SUPPLIED RECORDS -
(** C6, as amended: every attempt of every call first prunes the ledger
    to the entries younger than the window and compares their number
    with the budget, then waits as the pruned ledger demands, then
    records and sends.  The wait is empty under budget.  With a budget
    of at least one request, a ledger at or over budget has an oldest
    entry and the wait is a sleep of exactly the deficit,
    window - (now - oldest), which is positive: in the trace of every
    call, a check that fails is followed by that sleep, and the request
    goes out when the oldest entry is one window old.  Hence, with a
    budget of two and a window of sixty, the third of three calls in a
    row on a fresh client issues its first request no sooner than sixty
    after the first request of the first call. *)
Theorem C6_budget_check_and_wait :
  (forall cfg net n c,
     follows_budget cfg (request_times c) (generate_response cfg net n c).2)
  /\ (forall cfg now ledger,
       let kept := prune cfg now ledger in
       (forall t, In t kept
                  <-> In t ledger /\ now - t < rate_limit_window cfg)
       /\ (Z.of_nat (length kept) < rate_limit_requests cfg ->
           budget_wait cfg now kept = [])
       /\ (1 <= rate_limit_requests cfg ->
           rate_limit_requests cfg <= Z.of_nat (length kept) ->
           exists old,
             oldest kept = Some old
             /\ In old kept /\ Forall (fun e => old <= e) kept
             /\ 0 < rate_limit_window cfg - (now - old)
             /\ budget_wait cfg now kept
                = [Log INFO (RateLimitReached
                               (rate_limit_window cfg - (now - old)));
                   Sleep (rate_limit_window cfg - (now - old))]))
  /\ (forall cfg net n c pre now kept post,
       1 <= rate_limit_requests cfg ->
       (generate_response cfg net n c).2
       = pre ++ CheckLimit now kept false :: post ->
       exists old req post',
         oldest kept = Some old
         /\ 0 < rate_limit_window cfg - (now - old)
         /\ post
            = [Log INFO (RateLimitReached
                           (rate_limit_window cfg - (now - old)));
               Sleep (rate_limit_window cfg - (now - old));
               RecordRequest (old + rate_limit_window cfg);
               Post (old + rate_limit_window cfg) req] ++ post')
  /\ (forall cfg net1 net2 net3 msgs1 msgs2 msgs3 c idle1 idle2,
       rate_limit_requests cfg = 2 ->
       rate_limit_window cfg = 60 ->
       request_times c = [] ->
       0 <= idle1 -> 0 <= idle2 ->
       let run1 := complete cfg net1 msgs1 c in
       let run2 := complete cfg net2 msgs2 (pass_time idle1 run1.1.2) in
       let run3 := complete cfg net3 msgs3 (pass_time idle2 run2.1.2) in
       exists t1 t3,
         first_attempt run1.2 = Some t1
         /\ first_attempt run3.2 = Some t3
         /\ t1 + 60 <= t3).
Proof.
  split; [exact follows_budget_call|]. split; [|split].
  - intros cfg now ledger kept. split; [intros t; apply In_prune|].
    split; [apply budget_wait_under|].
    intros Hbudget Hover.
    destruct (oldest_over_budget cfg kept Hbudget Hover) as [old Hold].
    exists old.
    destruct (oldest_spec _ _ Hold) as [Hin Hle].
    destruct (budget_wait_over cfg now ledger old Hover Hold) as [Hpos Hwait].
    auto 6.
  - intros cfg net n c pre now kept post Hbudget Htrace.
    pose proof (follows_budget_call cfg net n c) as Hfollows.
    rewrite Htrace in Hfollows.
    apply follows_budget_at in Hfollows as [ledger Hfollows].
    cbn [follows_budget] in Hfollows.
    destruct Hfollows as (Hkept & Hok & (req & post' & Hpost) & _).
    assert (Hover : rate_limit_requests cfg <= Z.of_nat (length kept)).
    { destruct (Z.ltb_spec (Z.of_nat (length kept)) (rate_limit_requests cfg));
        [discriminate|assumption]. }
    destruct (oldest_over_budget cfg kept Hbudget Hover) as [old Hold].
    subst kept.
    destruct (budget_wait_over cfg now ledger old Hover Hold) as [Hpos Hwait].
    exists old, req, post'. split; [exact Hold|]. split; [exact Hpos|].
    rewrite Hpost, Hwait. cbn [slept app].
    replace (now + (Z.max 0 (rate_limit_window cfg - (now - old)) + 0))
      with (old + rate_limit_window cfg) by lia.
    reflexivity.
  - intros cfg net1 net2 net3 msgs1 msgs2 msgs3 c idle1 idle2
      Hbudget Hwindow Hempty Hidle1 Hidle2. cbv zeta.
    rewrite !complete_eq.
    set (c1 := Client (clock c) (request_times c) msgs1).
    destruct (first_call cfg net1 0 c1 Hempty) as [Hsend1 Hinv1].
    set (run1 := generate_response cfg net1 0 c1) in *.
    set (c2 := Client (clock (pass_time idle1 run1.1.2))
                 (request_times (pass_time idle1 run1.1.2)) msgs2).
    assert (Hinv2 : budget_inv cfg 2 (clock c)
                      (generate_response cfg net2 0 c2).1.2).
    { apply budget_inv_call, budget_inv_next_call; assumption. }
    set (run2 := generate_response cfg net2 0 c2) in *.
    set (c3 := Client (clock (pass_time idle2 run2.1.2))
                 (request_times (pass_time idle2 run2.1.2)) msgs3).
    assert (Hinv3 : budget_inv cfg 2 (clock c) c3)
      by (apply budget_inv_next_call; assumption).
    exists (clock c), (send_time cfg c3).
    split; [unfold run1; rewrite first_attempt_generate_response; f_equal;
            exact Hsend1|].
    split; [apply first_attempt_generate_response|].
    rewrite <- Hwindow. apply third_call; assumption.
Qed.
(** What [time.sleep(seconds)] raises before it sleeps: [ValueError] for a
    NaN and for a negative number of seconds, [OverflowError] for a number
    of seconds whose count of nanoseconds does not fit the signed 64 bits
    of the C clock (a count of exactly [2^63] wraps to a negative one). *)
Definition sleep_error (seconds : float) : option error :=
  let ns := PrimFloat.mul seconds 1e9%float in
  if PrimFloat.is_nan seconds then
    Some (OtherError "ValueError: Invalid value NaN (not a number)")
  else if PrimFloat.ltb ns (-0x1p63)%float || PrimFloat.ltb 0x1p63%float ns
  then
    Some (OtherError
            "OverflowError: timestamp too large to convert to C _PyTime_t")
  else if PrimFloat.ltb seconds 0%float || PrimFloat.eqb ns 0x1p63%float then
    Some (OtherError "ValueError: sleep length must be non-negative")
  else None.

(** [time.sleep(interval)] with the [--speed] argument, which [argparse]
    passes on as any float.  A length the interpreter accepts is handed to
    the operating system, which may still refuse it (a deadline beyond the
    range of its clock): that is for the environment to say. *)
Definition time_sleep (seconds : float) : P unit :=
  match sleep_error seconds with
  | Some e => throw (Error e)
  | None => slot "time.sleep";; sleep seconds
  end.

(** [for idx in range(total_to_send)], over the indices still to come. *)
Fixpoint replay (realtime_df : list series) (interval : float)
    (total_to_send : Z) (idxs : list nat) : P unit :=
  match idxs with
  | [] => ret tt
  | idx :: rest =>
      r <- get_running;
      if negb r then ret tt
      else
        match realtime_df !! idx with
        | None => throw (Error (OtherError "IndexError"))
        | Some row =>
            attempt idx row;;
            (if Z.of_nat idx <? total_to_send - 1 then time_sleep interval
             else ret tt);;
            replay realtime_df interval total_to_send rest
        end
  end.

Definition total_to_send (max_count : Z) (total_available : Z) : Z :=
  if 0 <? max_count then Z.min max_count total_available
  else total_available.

EXERCISE GOAL -
Return the number of lines in the records holding the string "then", without any other words.

RESPONSE -
7